Allegations on the record
- Mentzelopoulos alleged she was pressured by Marshall Smith, then chief of staff to Premier Smith, to approve contracts with a private surgical group at "significantly increased costs."
- The lawsuit alleges that prices proposed by certain private surgical facilities were roughly double the equivalent cost at public or other private providers.
- Mentzelopoulos alleged AHS's own outside legal counsel had recommended the agency seek answers about how a former AHS procurement official, Blayne Iskiw, came to hold a 12 per cent stake in two of those private surgical facilities — and whether anything of value had passed to him or AHS procurement chief Jitendra Prasad from Mraiche.
- According to the lawsuit, Prasad held an MHCare email account during the same period he was working on the children's medication procurement.
- The AHS board, on being briefed, advised Mentzelopoulos to alert the RCMP.
The denials on the record
The Government of Alberta and AHS have filed a counter-claim stating Mentzelopoulos was dismissed for performance reasons, not for her investigation.
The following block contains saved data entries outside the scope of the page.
(* ===== verification/Heartbeat.v ===== *)
(** * The heartbeat of a worker

    [renew_job_lease] of src/src/image_tools.rs, the task that renews the lease of a job while a
    worker runs it, on the world of Jobs.v.  [fault k] is the error, if any, that the [k]-th
    renewal meets at the database, and [backoffs n] the delays the retry policy of turn [n]
    grants before it gives up; the task runs until it is aborted, here for [turns] turns.
    [sleep] lets time pass; whatever else happens between two actions is interference. *)

From stdpp Require Import base gmap sets list strings.
From Stdlib Require Import ZArith Lia.
From S2P Require Import Prelude Text Errors Prog Jobs.

(** ** Programs under paced interference

    [guarded E I p Q w]: when each action of [p] is preceded by interference within [E], the
    invariant [I] holds after every interference and [Q] at the end. *)

Fixpoint guarded {W A : Type} (E : W -> W -> Prop) (I : W -> Prop) (p : program W A) (Q : A -> W -> Prop) (w : W) : Prop :=
  match p with
  | Ret a => Q a w
  | Act f k => forall w1, E w w1 -> I w1 /\ guarded E I (k (f w1).1) Q (f w1).2
  end.

Lemma guarded_bind {W A B : Type} E I (p : program W A) (k : A -> program W B) Q : forall w,
  guarded E I p (fun a w => guarded E I (k a) Q w) w -> guarded E I (bind p k) Q w.
Proof.
  induction p as [a|X f k' IH]; intros w; cbn [guarded bind]; [done|]. intros H w1 Hw. destruct (H w1 Hw) as [HI Hk].
  split; [done|]. by apply IH.
Qed.

Lemma guarded_weaken {W A : Type} E I (p : program W A) (Q R : A -> W -> Prop) : (forall a w, Q a w -> R a w) ->
  forall w, guarded E I p Q w -> guarded E I p R w.
Proof.
  intros H. induction p as [a|X f k' IH]; intros w; cbn [guarded]; [apply H|]. intros Hp w1 Hw.
  destruct (Hp w1 Hw) as [HI Hk]. split; [done|]. by apply IH.
Qed.

(** An executable interleaving whose interference stays within [E] is one of them. *)
Lemma guarded_run_with {W A : Type} (E : W -> W -> Prop) I f (p : program W A) Q : (forall n w, E w (f n w)) ->
  forall n w, guarded E I p Q w -> Q (run_with f n p w).1 (run_with f n p w).2.
Proof.
  intros Hf. induction p as [a|X g k IH]; intros n w H; cbn [run_with]; [exact H|].
  destruct (H (f n w) (Hf n w)) as [_ Hk]. destruct (g (f n w)) as [b w'] eqn:E1. apply IH. exact Hk.
Qed.

Module Heartbeat.

Definition with_clock (w : JobsWorld) (t : Z) : JobsWorld :=
  {| db := db w; clock := t; active_attempts := active_attempts w; job_dirs := job_dirs w; remove_error := remove_error w |}.

Definition sleep (d : Z) : prog unit := Act (fun w => (tt, with_clock w (clock w + Z.max d 0))) Ret.

Section Task.
Context (worker i : Uuid) (attempt interval : Z).
Variable fault : nat -> option AppError.
Variable backoffs : nat -> list Z.

(** [jobs.renew], or the error of its [k]-th call. *)
Definition renewal (k : nat) : prog (ApiResult bool) :=
  match fault k with Some e => fail e | None => renew worker i attempt end.

(** The inner loop: whether the lease is lost, and the number of calls made. *)
Fixpoint retried (delays : list Z) (k : nat) : prog (bool * nat) :=
  let- r := renewal k in
  match r with
  | Ok renewed => Ret (negb renewed, S k)
  | Err _ =>
      match delays with
      | [] => Ret (true, S k)
      | d :: delays => let- _ := sleep d in retried delays (S k)
      end
  end.

(** [true] when the task has signalled that the lease is lost. *)
Fixpoint renew_job_lease (turns n k : nat) : prog bool :=
  match turns with
  | O => Ret false
  | S turns =>
      let- _ := sleep interval in
      let- (lost, k) := retried (backoffs n) k in
      if lost then Ret true else renew_job_lease turns (S n) k
  end.

(** ** Properties *)

(** The job runs under this worker's token with a lease until [l] or later, in a row the
    triggers accept. *)
Definition held (l : Z) (w : JobsWorld) : Prop :=
  exists j l', jobs (db w) !! i = Some j /\ is_status JobStatus.Running j = true /\ owned (db w) i worker attempt = true /\
    row_valid (db w) j = true /\ lease_until j = Some l' /\ l <= l'.

(** No recovery would take the job now. *)
Definition safe_now (w : JobsWorld) : Prop := forall j, jobs (db w) !! i = Some j -> is_abandoned (clock w) j = false.

(** What happens between two actions of the task takes at most [late] and leaves the job
    with the worker; it may renew the lease as well, as every progress report does. *)
Definition others_act (late : Z) (w w1 : JobsWorld) : Prop :=
  clock w <= clock w1 <= clock w + late /\ forall l, held l w -> held l w1.

Lemma held_safe l w : held l w -> clock w < l -> safe_now w.
Proof.
  intros (j & l' & Hj & _ & _ & _ & Hl & Hle) Hc j' Hj'. rewrite Hj in Hj'. injection Hj' as <-.
  unfold is_abandoned, abandoned_lease. rewrite Hl. cbn [is_none_or]. apply andb_false_iff. right. lia.
Qed.

Lemma held_clock l w t : held l w -> held l (with_clock w t).
Proof. done. Qed.

Lemma renew_held l w now : held l w -> exists d, renew_image_job i worker attempt now (lease_until_of now) (db w) = Ok (true, d) /\
  held (lease_until_of now) (with_db w d).
Proof.
  intros (j & l' & Hj & Hr & Ho & Hv & _). unfold renew_image_job, update_owned, update_by_id. rewrite Hj, Hr, Ho. cbn [andb].
  set (j' := assign_all _ j). assert (row_valid (db w) j' = true) as -> by exact Hv. eexists. split; [done|].
  exists j', (lease_until_of now). cbn [with_db db with_jobs jobs]. rewrite lookup_insert_eq. split_and!; try done.
Qed.

Section Paced.
Variable late : Z.
Hypothesis late_nonneg : 0 <= late.

Definition lease : Z := JOB_LEASE_MINUTES * 60 * 1000000000.

(** The most time the calls of one turn take. *)
Definition span (delays : list Z) : Z := foldr (fun d s => Z.max d 0 + late + s) (2 * late) delays.

Abbreviation guarded_here := (guarded (others_act late) safe_now).

(** After a renewal the lease is that of at most [late] ago. *)
Definition renewed (r : bool * nat) (w : JobsWorld) : Prop := r.1 = false /\ held (clock w + lease - late) w.

Lemma act_guarded {A B : Type} (f : JobsWorld -> B * JobsWorld) (k : B -> prog A) Q l w :
  held l w -> clock w + late < l ->
  (forall w1, held l w1 -> clock w <= clock w1 <= clock w + late -> guarded_here (k (f w1).1) Q (f w1).2) ->
  guarded_here (Act f k) Q w.
Proof.
  intros Hh Hl Hk w1 [Hc Hp]. split; [apply (held_safe l); [by apply Hp|lia]|]. apply Hk; [by apply Hp|lia].
Qed.

Lemma span_nonneg delays : 2 * late <= span delays.
Proof. unfold span. induction delays as [|d l IH]; cbn [foldr]; lia. Qed.

Lemma retried_renews delays : forall k w l, held l w -> clock w + span delays < l ->
  (exists j, (j <= length delays)%nat /\ fault (k + j)%nat = None) -> guarded_here (retried delays k) renewed w.
Proof.
  assert (forall delays k w l, held l w -> clock w + 2 * late < l -> fault k = None -> guarded_here (retried delays k) renewed w) as Hok.
  { intros ds k w l Hh Hl Hf. unfold retried, renewal. destruct ds; rewrite Hf; cbn [renew Utc_now bind exec fold_left];
      (apply (act_guarded _ _ _ l); [done|lia|]; intros w1 H1 C1; cbn [fst snd];
       apply (act_guarded _ _ _ l); [done|lia|]; intros w2 H2 C2; unfold step_db;
       destruct (renew_held l w2 (clock w1) H2) as (d & -> & Hd); cbn [fst snd]; split; [done|];
       destruct Hd as (j & l' & ? & ? & ? & ? & ? & ?); exists j, l'; unfold lease, lease_until_of in *; cbn [with_db clock]; split_and!; try done; lia). }
  induction delays as [|d ds IH]; intros k w l Hh Hl (j & Hj & Hf).
  - cbn [length] in Hj. assert (j = 0%nat) as -> by lia. rewrite Nat.add_0_r in Hf. by apply (Hok _ _ _ l).
  - destruct (fault k) as [e|] eqn:Ek; [|apply (Hok _ _ _ l); [done|pose proof (span_nonneg (d :: ds)); lia|done]].
    cbn [retried]. unfold renewal. rewrite Ek. cbn [fail bind sleep]. cbn [span foldr] in Hl. fold (span ds) in Hl.
    pose proof (span_nonneg ds). apply (act_guarded _ _ _ l); [done|lia|]. intros w1 H1 C1. cbn [fst snd bind].
    apply (IH (S k) _ l); [done|cbn [with_clock clock]; lia|]. destruct j as [|j]; [by rewrite Nat.add_0_r, Ek in Hf|].
    exists j. split; [cbn [length] in Hj; lia|]. by rewrite <- Nat.add_succ_comm in Hf.
Qed.

(** C35: A living worker keeps its job.  As long as the pauses between its actions are short and
    every failing renewal succeeds within the retries of its turn, the heartbeat never reports
    the lease lost, at no moment does a recovery find the job abandoned, and after every turn
    the lease is the full time from the last renewal, however long the worker runs. *)
Theorem heartbeat_keeps_job turns w :
  0 <= interval -> (forall n, interval + 2 * late + span (backoffs n) < lease) ->
  (forall n k, exists j, (j <= length (backoffs n))%nat /\ fault (k + j)%nat = None) ->
  held (clock w + lease - late) w ->
  guarded_here (renew_job_lease turns 0 0) (fun lost w' => lost = false /\ held (clock w' + lease - late) w') w.
Proof.
  intros Hi Hspan Hfault. generalize 0%nat at 1 as n. generalize 0%nat as k. revert w.
  induction turns as [|turns IH]; intros w k n Hw; cbn [renew_job_lease]; [done|]. pose proof (Hspan n). pose proof (span_nonneg (backoffs n)).
  cbn [sleep bind]. apply (act_guarded _ _ _ (clock w + lease - late)); [done|lia|]. intros w1 H1 C1. cbn [fst snd].
  apply guarded_bind. eapply guarded_weaken; [|apply (retried_renews _ _ _ (clock w + lease - late)); [done|cbn [with_clock clock]; lia|apply Hfault]].
  intros [lost k'] w2 [Hlost H2]. cbn [fst] in Hlost. subst lost. by apply IH.
Qed.
End Paced.

(** A superseded worker stops at its next renewal, which writes nothing. *)
Lemma superseded_stops turns n k w : fault k = None -> owned (db w) i worker attempt = false ->
  run (renew_job_lease (S turns) n k) w = (true, with_clock w (clock w + Z.max interval 0)).
Proof.
  intros Hf Ho. cbn [renew_job_lease]. rewrite run_bind. cbn [sleep run]. rewrite run_bind.
  assert (forall ds w, owned (db w) i worker attempt = false -> run (retried ds k) w = ((true, S k), w)) as ->; [|done|done].
  intros ds w' Ho'. unfold retried. destruct ds; rewrite run_bind; unfold renewal; rewrite Hf; cbn [renew Utc_now bind exec run];
    unfold step_db, renew_image_job, update_owned, update_by_id; rewrite Ho';
    (destruct (jobs (db w') !! i); [rewrite andb_false_r|]); by destruct w'.
Qed.
End Task.

(** The delay before the next try of a download that failed [attempt] times, by the policy of the
    backoff crate. *)
Definition retry_backoff {Backoff : Type} (new_backoff : Backoff) (next_backoff : Backoff -> option Z * Backoff) (attempt : nat) : Z :=
  unwrap_or (next_backoff (Nat.iter attempt (fun b => (next_backoff b).2) new_backoff)).1 (2 * 1000000000).

(** [tick]'s interval: a third of the lease. *)
Definition heartbeat_interval : Z := Z.max (JOB_LEASE_MINUTES * 60 / 3) 1 * 1000000000.
End Heartbeat.

(** A job claimed, five turns of the heartbeat with a second between actions; the first three
    renewals meet an error. *)
Module HeartbeatWitness.
Import Heartbeat.

Definition second : Z := 1000000000.
Definition claimed : JobsWorld :=
  JobsWitness.world (JobsWitness.after JobsWitness.queued
    (claim_image_job 1%N 7%N 100 (lease_until_of 100) JobsWitness.queued)).
Definition fault (k : nat) : option AppError := if (k <? 3)%nat then Some (Internal "busy") else None.
Definition delays (_ : nat) : list Z := replicate 12 (2 * second).
Definition pause (_ : nat) (w : JobsWorld) : JobsWorld := with_clock w (clock w + second).

Abbreviation task := (renew_job_lease 7%N 1%N 1 heartbeat_interval fault delays 5 0 0).

Lemma heartbeat_keeps_job_witness :
  let (lost, w) := run_with pause 0 task claimed in lost = false /\ held 7%N 1%N 1 (clock w + lease - second) w.
Proof.
  assert (guarded (others_act 7%N 1%N 1 second) (safe_now 1%N) task
            (fun lost w' => lost = false /\ held 7%N 1%N 1 (clock w' + lease - second) w') claimed) as H.
  { apply (heartbeat_keeps_job 7%N 1%N 1 heartbeat_interval fault delays second ltac:(done) 5 claimed).
    - done.
    - intros n. vm_compute. reflexivity.
    - intros n k. exists 3%nat. split; [unfold delays; rewrite length_replicate; lia|].
      unfold fault. destruct (Nat.ltb_spec (k + 3) 3); [lia|done].
    - eexists _, _. vm_compute. split_and!; try reflexivity. discriminate. }
  assert (forall n w, others_act 7%N 1%N 1 second w (pause n w)) as Hp
    by (intros n w; split; [unfold pause, second; cbn [with_clock clock]; lia|done]).
  pose proof (guarded_run_with _ _ pause task _ Hp 0 claimed H) as Hr.
  destruct (run_with pause 0 task claimed). exact Hr.
Defined.
End HeartbeatWitness.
Marshall Smith has separately filed a defamation suit against the Globe and Mail and against Mentzelopoulos in connection with the reporting and the lawsuit. Sam Mraiche's lawyer has stated, in writing, that Mr. Mraiche and MHCare "have consistently maintained that they have not engaged in any improper conduct" and "remain confident that any fair and objective investigation will reach that conclusion."
None of these allegations or denials has been tested in court.